2. La taxe à la production est fixée à 12,00 [euros] par tonne de sucre sous quota et de sirop d’inuline sous quota. La taxe à la production applicable à l’isoglucose est fixée à 50 % de la taxe applicable au sucre.

3. La totalité de la taxe à la production acquittée conformément au paragraphe 1 est perçue par les États membres auprès des entreprises établies sur leur territoire en fonction du quota attribué pour la campagne de commercialisation concernée.

Les paiements sont effectués par les entreprises au plus tard à la fin du mois de février de la campagne de commercialisation correspondante.

4. Les entreprises de la Communauté productrices de sucre et de sirop d’inuline peuvent exiger des producteurs de betteraves, de cannes à sucre ou de chicorée qu’ils prennent à leur charge jusqu’à 50 % de la taxe à la production correspondante.»

5 Le règlement n° 318/2006 a été abrogé à compter du 1 er octobre 2008 par l’article 201, paragraphe 1, sous e), du règlement n° 1234/2007. Les libellés du considérant 27 et de l’article 51 de ce dernier règlement sont cependant, en substance, identiques à ceux du considérant 19 et de l’article 16 de ce premier règlement.

6 Adoptée sur le fondement des articles 269 CE et 173 EA, la décision 2000/597/CE, Euratom du Conseil, du 29 septembre 2000, relative au système des ressources propres des Communautés européennes (JO L 253, p. 42), dispose, à son article 2, paragraphes 1 et 2:

«1. Constituent des ressources propres inscrites au budget de l’Union européenne, les recettes provenant:

a) [...] des cotisations et autres droits prévus dans le cadre de l’[OCM] dans le secteur du sucre;

[...]

2. Constituent, en outre, des ressources propres inscrites au budget de l’Union européenne les recettes provenant de toutes nouvelles taxes qui seraient instituées, dans le cadre d’une politique commune, conformément au traité CE ou au traité Euratom, pour autant que la procédure de l’article 269 [CE] ou de l’article 173 [EA] ait été menée à son terme.»

7 La décision 2000/597 a été remplacée par la décision 2007/436/CE, Euratom du Conseil, du 7 juin 2007, relative au système des ressources propres des Communautés européennes (JO L 163, p. 17), qui a pris effet le 1 er janvier 2007. Aux termes de l’article 2, paragraphe 1, sous a), de cette dernière décision, les ressources propres inscrites au budget général de l’Union continuent d’inclure, notamment, les cotisations et les autres droits prévus dans le cadre de l’OCM dans le secteur du sucre.
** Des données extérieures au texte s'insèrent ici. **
(* ===== verification/Read.v ===== *)
(** * read.c: reading a tracee's registers and memory *)

From Stdlib Require Import ZArith Lia.
From stdpp Require Import base list numbers.
From coqutil Require Import Byte Word.LittleEndianList.
From S2P Require Import Prelude Config Kernel Layout Trace Vm Regset Name.
Local Open Scope Z_scope.
Local Open Scope c_scope.

Section Read.
Context {K : Type} `{!KernelOps K} (c : config).

(** Each function returns its code together with what it stored through its
    pointer argument, [None] when it stored nothing. *)

Definition pink_read_abi (pid : Z) (r : pink_regset) : comp (cstate K) (Z * Z) :=
  cret (0, rs_abi r).

(** On ARM the members of [struct pt_regs] are signed. *)
Definition pink_read_syscall (pid : Z) (r : pink_regset) : comp (cstate K) (Z * option Z) :=
  match PINK_ARCH c with
  | AARCH64 =>
      if rs_abi r =? PINK_ABI_AARCH64
      then cret (0, Some (to_long c (aarch64_r c (rs_regs r) 8)))
      else if rs_abi r =? PINK_ABI_ARM
      then cret (0, Some (to_long c (arm_r c (rs_regs r) 7)))
      else cret (- EINVAL, None)
  | ARM =>
      let regs i := to_long c (regs_long c (rs_regs r) i) in
      if negb (regs ARM_ip =? 0) then cret (- EFAULT, None)
      else if negb (Z.land (regs ARM_cpsr) 0x20 =? 0) then cret (0, Some (regs ARM_r7))
      else
        let! off := checked (long_value c (regs ARM_pc - 4)) in
        let! (rc, v) := pink_read_word_data c pid off in
        if rc <? 0 then cret (rc, None)
        else
          let! sysval := checked v in
          if to_ulong c sysval =? 0xef000000 then cret (0, Some (regs ARM_r7))
          else if negb (Z.land sysval 0x0ff00000 =? 0x0f900000) then cret (- EFAULT, None)
          else cret (0, Some (Z.land sysval 0x000fffff))
  | POWERPC => cret (0, Some (to_long c (regs_long c (rs_regs r) 0)))
  | I386 => cret (0, Some (to_long c (regs_long c (rs_regs r) ORIG_EAX)))
  | X86_64 | X32 =>
      if rs_abi r =? PINK_ABI_I386
      then cret (0, Some (to_long c (i386_r c (rs_regs r) ORIG_EAX)))
      else
        let sysnum := to_long c (x86_64_r c (rs_regs r) ORIG_RAX) in
        if rs_abi r =? PINK_ABI_X32 c
        then let! n := checked (long_value c (sysnum - __X32_SYSCALL_BIT)) in cret (0, Some n)
        else cret (0, Some sysnum)
  end.

(** [nerrnos0], [nerrnos1], [nerrnos2], by the switch of [is_negated_errno]. *)
Definition nerrnos (abi : Z) : option Z :=
  (fun ent => Z.of_nat (length ent)) <$> abi_table c (errnoent_vec c) abi.

(** [val] is an [unsigned long]; an ABI outside the switch aborts. *)
Definition is_negated_errno (val abi : Z) : comp (cstate K) bool :=
  match nerrnos abi with
  | None => cabort
  | Some n =>
      let max := to_ulong c (- n) in
      if (1 <? PINK_ABIS_SUPPORTED c) && (4 <? sizeof_long c) then
        let! wordsize := checked (pink_abi_wordsize c abi) in
        if wordsize <? sizeof_long c then cret (to_uint max <? to_uint val)
        else cret (max <? val)
      else cret (max <? val)
  end.

(** The branches of [pink_read_retval] after the register is read into [v]. *)
Definition decode_retval (abi v : Z) : comp (cstate K) (Z * Z * Z) :=
  let! neg := is_negated_errno (to_ulong c v) abi in
  if neg then cret (0, -1, to_int (- v)) else cret (0, to_long c v, 0).

Definition SO_MASK : Z := 0x10000000.

(** The code, the return value and the error.  The x32 branch calls
    [is_negated_errno_x32] with too few arguments and does not compile. *)
Definition pink_read_retval (pid : Z) (r : pink_regset) : comp (cstate K) (Z * Z * Z) :=
  match PINK_ARCH c with
  | AARCH64 =>
      if rs_abi r =? PINK_ABI_ARM
      then decode_retval (rs_abi r) (arm_r c (rs_regs r) 0)
      else decode_retval (rs_abi r) (aarch64_r c (rs_regs r) 0)
  | ARM => decode_retval (rs_abi r) (to_long c (regs_long c (rs_regs r) ARM_r0))
  | POWERPC =>
      let ppc_result := to_long c (regs_long c (rs_regs r) PT_R3) in
      let! ppc_result :=
        if negb (Z.land (regs_long c (rs_regs r) PT_CCR) SO_MASK =? 0)
        then checked (long_value c (- ppc_result)) else cret ppc_result in
      decode_retval (rs_abi r) ppc_result
  | I386 => decode_retval (rs_abi r) (to_long c (regs_long c (rs_regs r) EAX))
  | X86_64 =>
      let rax := if rs_abi r =? PINK_ABI_I386
                 then to_int (i386_r c (rs_regs r) EAX)
                 else to_long c (x86_64_r c (rs_regs r) RAX) in
      decode_retval (rs_abi r) rax
  | X32 => cundef
  end.

(** The registers of the arguments, in order. *)
Definition x86_64_args : list nat := [RDI; RSI; RDX; R10; R8; R9].
Definition i386_args : list nat := [EBX; ECX; EDX; ESI; EDI; EBP].

Definition pink_read_argument (pid : Z) (r : pink_regset) (arg_index : Z)
  : comp (cstate K) (Z * option Z) :=
  if PINK_MAX_ARGS <=? arg_index then cret (- EINVAL, None)
  else
    let i := Z.to_nat arg_index in
    match PINK_ARCH c with
    | AARCH64 =>
        if rs_abi r =? PINK_ABI_AARCH64
        then cret (0, Some (to_long c (aarch64_r c (rs_regs r) i)))
        else cret (0, Some (to_long c (arm_r c (rs_regs r) i)))
    | ARM =>
        cret (0, Some (to_long c (regs_long c (rs_regs r)
                                    (if arg_index =? 0 then ARM_ORIG_r0 else i))))
    | POWERPC =>
        cret (0, Some (to_long c (regs_long c (rs_regs r)
                                    (if arg_index =? 0 then PT_ORIG_R3 else (i + 3)%nat))))
    | I386 =>
        match i386_args !! i with
        | Some e => cret (0, Some (to_long c (regs_long c (rs_regs r) e)))
        | None => cabort
        end
    | X86_64 | X32 =>
        if negb (rs_abi r =? PINK_ABI_I386) then
          match x86_64_args !! i with
          | Some e => cret (0, Some (to_long c (x86_64_r c (rs_regs r) e)))
          | None => cabort
          end
        else
          match i386_args !! i with
          | Some e => cret (0, Some (to_int (i386_r c (rs_regs r) e)))
          | None => cabort
          end
    end.

(** ** Memory *)

Definition vm_unavailable : comp (cstate K) bool :=
  let! e := get_errno in cret ((e =? ENOSYS) || (e =? EPERM)).

Definition pink_read_vm_data (pid : Z) (r : pink_regset) (addr : Z) (dest : list byte)
    (len : Z) : comp (cstate K) (Z * list byte) :=
  set_errno 0 ;;
  let! (n, dest) := pink_vm_cread c pid (rs_abi r) addr dest len in
  let! fallback := vm_unavailable in
  if fallback then pink_vm_lread c pid addr dest len else cret (n, dest).

Definition pink_read_vm_data_full (pid : Z) (r : pink_regset) (addr : Z) (dest : list byte)
    (len : Z) : comp (cstate K) (Z * list byte) :=
  set_errno 0 ;;
  let! (l, dest) := pink_read_vm_data pid r addr dest len in
  if l <? 0 then let! e := get_errno in cret (- e, dest)
  else if negb (len =? to_ulong c l) then cret (- EFAULT, dest)
  else cret (0, dest).

(** [fuel] bounds the loop of [pink_vm_cread_nul]. *)
Definition pink_read_vm_data_nul (fuel : nat) (pid : Z) (r : pink_regset) (addr : Z)
    (dest : list byte) (len : Z) : comp (cstate K) (Z * list byte) :=
  set_errno 0 ;;
  let! (n, dest) := pink_vm_cread_nul c fuel pid (rs_abi r) addr dest len in
  let! fallback := vm_unavailable in
  if fallback then pink_vm_lread_nul c pid addr dest len else cret (n, dest).

(** The pointer held by the union [cp]: its [p32] for an ABI of short words, else
    its [p64]. *)
Definition cp_pointer (wsize : Z) (data : list byte) : Z :=
  if wsize <? sizeof_long c then get_member c data 0 4
  else get_member c data 0 (Z.to_nat (sizeof_long c)).

(** The result, the destination, and what is stored through [nullptr]; [cp] is
    the indeterminate content of the union. *)
Definition pink_read_string_array (fuel : nat) (cp : list byte) (pid : Z) (r : pink_regset)
    (arg arr_index : Z) (dest : list byte) (dest_len : Z)
  : comp (cstate K) (Z * list byte * option bool) :=
  let! wsize := checked (pink_abi_wordsize c (rs_abi r)) in
  let arg := to_long c (arg + arr_index * wsize) in
  set_errno 0 ;;
  let! (_, data) := pink_read_vm_data pid r arg
                      (resize (Z.to_nat (sizeof_long c)) Byte.x00 cp) wsize in
  let! e := get_errno in
  if negb (e =? 0) then cret (0, dest, None)
  else if cp_pointer wsize data =? 0 then cret (0, dest, Some true)
  else
    let! (n, dest) := pink_read_vm_data_nul fuel pid r (to_long c (cp_pointer wsize data))
                        dest dest_len in
    cret (n, dest, Some false).

End Read.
En outre, le libellé de l’article 2, paragraphe 2, de la décision 2007/436 est identique à celui de l’article 2, paragraphe 2, de la décision 2000/597.

8 Aux termes de l’article 17 du règlement (CE, Euratom) n° 1605/2002 du Conseil, du 25 juin 2002, portant règlement financier applicable au budget général des Communautés européennes (JO L 248, p. 1, ci-après le «règlement financier»), qui fait partie du chapitre 5, intitulé «Principe d’universalité», du titre II, intitulé «Les principes budgétaires», de la première partie, elle-même intitulée «Dispositions communes», de ce règlement:

«L’ensemble des recettes couvre l’ensemble des crédits de paiement sous réserve de l’article 18. [...]»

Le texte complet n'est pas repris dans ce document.